Work required: Scan the entries below for the word "defaultOptions", then copy each line that holds it.

Given entries:
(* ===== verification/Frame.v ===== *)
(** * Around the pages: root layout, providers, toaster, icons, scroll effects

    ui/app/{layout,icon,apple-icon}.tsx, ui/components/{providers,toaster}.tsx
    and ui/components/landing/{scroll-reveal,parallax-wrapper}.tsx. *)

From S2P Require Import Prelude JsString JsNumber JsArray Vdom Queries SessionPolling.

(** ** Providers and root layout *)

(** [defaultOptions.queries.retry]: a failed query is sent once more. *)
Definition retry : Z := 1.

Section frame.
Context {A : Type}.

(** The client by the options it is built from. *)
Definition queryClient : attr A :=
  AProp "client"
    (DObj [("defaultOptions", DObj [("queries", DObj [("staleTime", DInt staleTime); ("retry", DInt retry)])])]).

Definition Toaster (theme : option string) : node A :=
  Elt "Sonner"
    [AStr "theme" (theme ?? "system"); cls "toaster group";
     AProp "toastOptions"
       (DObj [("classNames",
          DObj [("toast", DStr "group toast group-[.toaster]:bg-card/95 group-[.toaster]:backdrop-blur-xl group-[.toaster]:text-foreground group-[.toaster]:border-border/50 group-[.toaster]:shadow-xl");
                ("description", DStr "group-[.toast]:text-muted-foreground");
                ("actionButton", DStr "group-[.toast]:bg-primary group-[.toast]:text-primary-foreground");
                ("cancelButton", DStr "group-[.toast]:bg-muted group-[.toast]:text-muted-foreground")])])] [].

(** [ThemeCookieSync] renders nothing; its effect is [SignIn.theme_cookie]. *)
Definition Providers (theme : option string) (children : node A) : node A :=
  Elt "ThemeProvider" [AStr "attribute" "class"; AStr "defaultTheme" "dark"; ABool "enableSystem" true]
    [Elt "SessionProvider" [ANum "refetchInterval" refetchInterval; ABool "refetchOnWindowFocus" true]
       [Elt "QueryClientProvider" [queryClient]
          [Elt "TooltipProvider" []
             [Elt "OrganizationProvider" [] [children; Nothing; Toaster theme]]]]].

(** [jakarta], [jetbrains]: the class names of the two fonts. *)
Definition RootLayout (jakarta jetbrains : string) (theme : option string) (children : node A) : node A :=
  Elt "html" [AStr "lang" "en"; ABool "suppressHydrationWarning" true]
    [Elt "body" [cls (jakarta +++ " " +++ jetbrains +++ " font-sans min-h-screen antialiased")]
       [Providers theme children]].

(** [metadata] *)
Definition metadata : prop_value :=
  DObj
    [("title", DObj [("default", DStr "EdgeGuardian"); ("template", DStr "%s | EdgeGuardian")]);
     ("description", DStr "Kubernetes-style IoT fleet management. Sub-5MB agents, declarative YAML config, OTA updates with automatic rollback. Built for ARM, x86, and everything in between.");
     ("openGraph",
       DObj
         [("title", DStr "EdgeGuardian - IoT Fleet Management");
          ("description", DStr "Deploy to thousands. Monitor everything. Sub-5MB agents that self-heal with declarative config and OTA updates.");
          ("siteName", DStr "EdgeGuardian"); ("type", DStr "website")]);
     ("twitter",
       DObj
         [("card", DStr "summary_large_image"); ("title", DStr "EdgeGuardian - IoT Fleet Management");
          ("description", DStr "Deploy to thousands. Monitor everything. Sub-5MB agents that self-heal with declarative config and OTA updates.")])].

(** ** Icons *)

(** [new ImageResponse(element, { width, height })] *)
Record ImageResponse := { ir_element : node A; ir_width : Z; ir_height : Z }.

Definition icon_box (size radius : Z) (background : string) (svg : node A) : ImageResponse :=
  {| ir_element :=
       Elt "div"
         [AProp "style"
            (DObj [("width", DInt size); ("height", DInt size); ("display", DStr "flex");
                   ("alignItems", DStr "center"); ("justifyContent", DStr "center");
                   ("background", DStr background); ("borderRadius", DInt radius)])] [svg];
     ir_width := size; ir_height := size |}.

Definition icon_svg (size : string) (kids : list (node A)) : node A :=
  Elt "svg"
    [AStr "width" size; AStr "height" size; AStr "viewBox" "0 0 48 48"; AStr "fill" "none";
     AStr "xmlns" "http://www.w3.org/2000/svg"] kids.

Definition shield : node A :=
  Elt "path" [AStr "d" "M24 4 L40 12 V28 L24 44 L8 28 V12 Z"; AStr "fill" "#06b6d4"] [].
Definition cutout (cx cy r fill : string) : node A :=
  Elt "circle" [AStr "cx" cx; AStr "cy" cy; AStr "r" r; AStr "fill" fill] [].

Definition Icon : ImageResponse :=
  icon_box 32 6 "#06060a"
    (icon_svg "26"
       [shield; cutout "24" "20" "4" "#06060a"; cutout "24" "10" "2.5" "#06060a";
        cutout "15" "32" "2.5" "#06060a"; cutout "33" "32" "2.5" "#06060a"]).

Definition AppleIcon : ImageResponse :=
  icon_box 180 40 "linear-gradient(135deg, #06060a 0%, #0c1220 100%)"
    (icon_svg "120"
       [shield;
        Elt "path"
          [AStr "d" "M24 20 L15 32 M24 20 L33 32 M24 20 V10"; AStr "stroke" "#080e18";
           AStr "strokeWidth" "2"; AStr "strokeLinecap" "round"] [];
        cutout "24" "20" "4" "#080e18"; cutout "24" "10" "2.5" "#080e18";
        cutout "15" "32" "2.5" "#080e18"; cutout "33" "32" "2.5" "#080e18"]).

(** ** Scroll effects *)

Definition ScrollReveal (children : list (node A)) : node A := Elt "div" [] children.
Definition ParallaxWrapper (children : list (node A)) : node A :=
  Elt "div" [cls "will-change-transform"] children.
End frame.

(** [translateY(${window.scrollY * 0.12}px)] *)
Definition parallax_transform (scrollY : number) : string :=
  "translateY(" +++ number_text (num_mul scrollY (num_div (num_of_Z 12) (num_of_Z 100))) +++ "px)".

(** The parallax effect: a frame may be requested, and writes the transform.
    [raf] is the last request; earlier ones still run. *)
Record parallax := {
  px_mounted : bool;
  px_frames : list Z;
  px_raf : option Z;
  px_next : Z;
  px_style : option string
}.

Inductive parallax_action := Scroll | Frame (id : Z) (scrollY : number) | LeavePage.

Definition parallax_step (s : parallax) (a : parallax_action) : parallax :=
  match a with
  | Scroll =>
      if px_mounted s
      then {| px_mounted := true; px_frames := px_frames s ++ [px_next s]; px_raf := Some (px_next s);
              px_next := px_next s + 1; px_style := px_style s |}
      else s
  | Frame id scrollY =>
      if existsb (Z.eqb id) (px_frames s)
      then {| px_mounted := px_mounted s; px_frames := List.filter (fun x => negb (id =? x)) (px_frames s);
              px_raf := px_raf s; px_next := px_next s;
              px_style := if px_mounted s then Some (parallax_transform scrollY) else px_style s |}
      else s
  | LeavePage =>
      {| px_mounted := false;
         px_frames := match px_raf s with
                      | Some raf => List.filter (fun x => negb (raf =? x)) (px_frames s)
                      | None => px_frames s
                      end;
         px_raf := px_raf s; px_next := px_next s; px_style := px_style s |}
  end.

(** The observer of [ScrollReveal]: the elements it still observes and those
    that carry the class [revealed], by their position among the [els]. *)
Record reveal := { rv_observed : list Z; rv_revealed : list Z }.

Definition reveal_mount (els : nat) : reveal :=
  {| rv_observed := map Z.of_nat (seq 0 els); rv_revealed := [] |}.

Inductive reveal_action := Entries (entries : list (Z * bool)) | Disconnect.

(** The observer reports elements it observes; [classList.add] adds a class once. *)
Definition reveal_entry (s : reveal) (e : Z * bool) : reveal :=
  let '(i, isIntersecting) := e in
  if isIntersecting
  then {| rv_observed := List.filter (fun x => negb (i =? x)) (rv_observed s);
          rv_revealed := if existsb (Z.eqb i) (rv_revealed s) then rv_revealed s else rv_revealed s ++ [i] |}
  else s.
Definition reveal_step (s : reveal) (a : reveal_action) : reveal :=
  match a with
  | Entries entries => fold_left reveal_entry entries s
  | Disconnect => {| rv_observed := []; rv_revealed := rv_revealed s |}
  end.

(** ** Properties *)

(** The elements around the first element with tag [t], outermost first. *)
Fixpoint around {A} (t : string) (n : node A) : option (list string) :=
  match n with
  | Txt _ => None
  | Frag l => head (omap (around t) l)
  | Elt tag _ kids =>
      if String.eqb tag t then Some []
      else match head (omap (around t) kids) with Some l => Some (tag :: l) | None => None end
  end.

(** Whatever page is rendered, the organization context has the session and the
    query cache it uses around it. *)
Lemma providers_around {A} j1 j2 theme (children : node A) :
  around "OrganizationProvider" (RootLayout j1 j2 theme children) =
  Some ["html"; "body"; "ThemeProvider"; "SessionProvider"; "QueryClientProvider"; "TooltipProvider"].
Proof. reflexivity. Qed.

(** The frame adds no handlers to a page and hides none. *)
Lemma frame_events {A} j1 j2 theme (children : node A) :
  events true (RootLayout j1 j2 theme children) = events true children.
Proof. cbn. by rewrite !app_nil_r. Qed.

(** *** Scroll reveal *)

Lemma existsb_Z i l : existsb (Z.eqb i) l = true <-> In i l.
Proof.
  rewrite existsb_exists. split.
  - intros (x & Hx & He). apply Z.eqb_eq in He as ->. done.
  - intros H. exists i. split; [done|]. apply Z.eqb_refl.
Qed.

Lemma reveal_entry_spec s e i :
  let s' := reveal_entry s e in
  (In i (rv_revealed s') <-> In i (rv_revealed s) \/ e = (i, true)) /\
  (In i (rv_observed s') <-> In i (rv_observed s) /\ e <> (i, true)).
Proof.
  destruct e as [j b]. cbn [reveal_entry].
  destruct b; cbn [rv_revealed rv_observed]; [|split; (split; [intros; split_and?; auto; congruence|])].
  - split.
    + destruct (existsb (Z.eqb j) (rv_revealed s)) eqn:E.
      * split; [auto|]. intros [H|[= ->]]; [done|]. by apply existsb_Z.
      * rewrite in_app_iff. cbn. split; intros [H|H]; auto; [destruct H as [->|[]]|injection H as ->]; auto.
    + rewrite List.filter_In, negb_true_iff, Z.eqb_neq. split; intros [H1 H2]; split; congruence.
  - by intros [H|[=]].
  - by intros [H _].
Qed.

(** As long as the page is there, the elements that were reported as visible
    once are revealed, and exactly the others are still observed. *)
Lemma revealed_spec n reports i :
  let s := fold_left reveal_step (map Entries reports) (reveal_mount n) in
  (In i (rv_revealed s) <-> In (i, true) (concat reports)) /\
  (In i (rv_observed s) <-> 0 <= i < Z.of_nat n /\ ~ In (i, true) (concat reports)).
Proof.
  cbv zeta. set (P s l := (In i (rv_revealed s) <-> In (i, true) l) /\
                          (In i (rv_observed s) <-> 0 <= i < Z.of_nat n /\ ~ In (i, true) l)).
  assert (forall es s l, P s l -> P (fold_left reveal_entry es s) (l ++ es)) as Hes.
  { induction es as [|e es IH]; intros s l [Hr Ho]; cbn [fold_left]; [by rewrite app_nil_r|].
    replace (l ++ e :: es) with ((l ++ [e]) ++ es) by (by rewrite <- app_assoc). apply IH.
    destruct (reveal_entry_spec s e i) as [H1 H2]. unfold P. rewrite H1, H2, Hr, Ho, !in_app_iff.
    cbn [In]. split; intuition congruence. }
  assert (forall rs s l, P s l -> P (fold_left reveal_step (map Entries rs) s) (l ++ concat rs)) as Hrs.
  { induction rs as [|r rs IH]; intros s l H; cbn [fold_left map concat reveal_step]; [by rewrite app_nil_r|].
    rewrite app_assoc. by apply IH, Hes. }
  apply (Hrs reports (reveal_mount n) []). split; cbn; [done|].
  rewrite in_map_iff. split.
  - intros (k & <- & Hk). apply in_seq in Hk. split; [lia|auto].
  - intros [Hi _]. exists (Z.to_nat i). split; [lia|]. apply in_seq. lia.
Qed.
...
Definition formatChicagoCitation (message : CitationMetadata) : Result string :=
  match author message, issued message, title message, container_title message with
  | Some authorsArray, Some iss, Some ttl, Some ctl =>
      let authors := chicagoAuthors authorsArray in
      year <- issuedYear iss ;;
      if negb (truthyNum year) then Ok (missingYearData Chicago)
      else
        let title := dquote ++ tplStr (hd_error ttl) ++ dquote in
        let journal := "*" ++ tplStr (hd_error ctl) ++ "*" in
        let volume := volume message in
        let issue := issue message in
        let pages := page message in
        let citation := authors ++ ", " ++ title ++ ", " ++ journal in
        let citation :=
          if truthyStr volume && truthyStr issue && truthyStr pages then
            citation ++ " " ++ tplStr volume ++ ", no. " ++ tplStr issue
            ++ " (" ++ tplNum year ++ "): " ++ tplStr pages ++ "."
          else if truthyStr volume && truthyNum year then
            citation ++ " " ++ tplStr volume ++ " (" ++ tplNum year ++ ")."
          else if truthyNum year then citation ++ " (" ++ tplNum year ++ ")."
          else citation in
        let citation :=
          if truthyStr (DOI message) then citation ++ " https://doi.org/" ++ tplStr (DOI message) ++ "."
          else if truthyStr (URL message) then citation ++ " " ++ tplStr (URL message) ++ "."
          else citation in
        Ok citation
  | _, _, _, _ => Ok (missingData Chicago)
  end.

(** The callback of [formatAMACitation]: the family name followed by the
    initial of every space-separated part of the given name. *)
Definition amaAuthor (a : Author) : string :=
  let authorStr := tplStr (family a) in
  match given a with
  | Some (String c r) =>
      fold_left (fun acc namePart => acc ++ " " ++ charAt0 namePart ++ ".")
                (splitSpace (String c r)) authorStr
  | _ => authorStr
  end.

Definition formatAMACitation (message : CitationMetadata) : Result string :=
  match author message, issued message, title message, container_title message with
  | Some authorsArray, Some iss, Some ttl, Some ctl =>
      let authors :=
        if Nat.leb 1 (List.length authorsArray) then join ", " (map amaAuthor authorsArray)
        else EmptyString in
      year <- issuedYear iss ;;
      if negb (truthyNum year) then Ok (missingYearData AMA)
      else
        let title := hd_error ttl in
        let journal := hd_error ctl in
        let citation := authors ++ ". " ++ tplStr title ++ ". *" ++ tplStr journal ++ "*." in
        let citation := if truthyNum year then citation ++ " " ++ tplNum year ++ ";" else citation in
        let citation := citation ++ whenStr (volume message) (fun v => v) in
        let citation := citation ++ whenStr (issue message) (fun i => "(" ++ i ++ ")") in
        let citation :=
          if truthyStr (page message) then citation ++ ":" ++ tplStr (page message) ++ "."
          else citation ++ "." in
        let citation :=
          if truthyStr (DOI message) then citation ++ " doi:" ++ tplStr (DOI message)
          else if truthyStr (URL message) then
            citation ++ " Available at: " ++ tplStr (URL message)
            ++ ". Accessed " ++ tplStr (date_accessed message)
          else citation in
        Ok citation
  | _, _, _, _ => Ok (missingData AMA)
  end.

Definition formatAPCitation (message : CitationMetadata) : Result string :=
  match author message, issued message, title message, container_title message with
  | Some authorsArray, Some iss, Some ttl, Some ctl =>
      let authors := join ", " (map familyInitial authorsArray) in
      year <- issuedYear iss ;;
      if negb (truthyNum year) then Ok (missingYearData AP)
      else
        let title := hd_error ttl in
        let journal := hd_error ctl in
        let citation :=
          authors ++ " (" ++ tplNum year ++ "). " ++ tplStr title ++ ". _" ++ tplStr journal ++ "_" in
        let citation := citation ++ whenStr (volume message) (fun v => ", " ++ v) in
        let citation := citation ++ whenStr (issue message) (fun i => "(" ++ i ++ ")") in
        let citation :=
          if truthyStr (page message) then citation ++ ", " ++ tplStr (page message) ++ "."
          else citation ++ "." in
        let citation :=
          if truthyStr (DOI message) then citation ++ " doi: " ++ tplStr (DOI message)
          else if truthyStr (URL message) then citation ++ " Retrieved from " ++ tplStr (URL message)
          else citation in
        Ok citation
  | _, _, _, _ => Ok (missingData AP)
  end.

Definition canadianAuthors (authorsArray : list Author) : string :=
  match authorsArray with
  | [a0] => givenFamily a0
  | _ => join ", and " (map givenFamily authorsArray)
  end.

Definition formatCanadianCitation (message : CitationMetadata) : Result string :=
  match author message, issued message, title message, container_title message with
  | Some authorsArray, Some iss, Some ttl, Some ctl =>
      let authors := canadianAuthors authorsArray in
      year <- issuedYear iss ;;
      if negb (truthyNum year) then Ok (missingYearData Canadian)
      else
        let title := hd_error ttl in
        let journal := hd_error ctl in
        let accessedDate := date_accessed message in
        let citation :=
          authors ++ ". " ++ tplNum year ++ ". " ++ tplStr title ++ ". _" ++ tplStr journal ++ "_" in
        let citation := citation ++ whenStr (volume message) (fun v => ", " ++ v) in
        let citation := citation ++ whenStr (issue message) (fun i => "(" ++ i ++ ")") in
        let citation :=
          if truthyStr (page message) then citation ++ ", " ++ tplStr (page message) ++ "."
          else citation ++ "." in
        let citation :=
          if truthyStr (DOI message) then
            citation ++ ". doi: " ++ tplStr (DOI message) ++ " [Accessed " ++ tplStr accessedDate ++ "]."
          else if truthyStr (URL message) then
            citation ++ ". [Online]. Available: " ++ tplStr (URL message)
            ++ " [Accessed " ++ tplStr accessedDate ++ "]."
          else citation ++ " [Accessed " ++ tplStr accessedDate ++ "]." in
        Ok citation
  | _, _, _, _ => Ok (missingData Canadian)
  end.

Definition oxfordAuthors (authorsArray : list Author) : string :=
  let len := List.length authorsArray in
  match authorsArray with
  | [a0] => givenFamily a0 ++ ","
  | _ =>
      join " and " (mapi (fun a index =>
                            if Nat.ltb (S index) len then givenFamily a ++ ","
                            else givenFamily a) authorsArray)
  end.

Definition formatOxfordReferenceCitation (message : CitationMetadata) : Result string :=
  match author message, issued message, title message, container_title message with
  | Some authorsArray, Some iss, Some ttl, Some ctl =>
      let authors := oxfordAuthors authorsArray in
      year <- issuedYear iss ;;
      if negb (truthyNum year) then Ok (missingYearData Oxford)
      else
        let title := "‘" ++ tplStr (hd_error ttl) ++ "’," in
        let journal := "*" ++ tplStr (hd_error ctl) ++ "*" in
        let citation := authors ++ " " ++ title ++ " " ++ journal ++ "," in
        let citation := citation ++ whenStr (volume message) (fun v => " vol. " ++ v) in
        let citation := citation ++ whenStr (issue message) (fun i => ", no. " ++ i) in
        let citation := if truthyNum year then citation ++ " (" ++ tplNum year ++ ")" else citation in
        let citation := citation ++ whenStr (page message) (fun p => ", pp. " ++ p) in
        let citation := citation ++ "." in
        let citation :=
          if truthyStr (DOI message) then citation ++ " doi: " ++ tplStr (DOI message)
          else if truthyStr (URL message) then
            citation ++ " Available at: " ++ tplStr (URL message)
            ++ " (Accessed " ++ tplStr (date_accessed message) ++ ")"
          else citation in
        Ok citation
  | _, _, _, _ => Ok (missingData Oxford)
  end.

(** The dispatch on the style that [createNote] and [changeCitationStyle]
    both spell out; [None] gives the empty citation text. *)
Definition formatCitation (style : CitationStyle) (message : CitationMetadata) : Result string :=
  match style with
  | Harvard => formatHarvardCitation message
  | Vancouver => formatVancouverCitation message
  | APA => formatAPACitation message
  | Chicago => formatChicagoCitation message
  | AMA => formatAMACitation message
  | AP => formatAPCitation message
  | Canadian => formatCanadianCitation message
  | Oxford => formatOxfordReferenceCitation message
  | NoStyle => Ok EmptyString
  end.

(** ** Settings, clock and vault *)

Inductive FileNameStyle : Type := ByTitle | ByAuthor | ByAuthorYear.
==
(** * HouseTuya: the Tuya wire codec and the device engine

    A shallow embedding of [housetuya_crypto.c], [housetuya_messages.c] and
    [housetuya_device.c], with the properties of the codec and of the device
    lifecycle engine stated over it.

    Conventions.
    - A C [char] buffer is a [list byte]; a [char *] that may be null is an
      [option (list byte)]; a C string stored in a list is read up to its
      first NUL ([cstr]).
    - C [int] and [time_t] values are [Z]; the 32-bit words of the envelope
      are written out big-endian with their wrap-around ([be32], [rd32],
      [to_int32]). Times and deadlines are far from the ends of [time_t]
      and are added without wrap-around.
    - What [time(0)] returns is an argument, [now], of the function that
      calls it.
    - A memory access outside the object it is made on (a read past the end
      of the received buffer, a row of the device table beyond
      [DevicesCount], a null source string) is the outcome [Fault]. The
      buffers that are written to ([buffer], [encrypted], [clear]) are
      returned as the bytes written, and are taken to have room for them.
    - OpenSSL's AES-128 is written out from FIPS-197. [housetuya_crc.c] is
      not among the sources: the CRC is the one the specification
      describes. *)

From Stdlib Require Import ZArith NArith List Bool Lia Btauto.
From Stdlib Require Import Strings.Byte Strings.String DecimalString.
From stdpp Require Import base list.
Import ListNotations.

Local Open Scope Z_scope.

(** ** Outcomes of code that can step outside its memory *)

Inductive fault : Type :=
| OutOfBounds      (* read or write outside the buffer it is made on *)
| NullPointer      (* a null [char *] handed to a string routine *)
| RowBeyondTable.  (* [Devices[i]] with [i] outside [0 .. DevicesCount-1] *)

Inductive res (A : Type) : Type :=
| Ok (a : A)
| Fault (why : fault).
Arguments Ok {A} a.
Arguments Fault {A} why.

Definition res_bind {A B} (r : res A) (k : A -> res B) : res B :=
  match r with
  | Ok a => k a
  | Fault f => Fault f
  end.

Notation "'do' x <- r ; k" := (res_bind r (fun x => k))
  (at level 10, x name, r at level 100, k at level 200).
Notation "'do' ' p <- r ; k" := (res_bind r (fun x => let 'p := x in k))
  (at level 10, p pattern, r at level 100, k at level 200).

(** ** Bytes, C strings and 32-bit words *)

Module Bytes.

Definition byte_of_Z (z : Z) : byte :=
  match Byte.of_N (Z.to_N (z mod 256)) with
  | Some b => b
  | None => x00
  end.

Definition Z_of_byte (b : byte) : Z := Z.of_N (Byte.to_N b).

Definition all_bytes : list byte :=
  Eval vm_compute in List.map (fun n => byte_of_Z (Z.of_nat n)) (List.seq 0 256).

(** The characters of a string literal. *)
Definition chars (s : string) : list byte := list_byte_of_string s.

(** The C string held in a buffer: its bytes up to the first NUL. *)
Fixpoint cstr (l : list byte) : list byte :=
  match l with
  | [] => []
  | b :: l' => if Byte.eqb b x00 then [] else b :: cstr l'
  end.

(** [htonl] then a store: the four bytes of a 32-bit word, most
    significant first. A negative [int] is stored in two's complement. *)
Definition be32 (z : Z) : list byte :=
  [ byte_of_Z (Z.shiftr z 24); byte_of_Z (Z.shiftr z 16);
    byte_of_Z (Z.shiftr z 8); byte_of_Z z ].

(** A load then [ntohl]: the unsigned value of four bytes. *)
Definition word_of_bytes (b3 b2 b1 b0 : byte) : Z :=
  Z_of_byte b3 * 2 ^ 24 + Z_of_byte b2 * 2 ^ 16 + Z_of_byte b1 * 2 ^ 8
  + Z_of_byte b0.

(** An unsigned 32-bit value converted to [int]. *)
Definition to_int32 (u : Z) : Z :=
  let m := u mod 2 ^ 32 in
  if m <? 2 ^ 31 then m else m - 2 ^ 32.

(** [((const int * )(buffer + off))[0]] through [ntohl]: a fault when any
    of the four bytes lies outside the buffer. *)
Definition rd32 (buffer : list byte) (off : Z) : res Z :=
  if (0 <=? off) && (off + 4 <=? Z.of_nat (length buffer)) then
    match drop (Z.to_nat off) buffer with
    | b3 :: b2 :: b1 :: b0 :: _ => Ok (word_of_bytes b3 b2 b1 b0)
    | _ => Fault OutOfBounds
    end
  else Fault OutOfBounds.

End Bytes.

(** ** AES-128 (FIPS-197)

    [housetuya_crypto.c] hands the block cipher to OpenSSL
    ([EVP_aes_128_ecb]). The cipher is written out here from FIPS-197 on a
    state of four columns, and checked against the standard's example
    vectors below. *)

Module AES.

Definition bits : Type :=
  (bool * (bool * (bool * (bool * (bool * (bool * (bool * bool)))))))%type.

Expected output:
(** [defaultOptions.queries.retry]: a failed query is sent once more. *)
    (DObj [("defaultOptions", DObj [("queries", DObj [("staleTime", DInt staleTime); ("retry", DInt retry)])])]).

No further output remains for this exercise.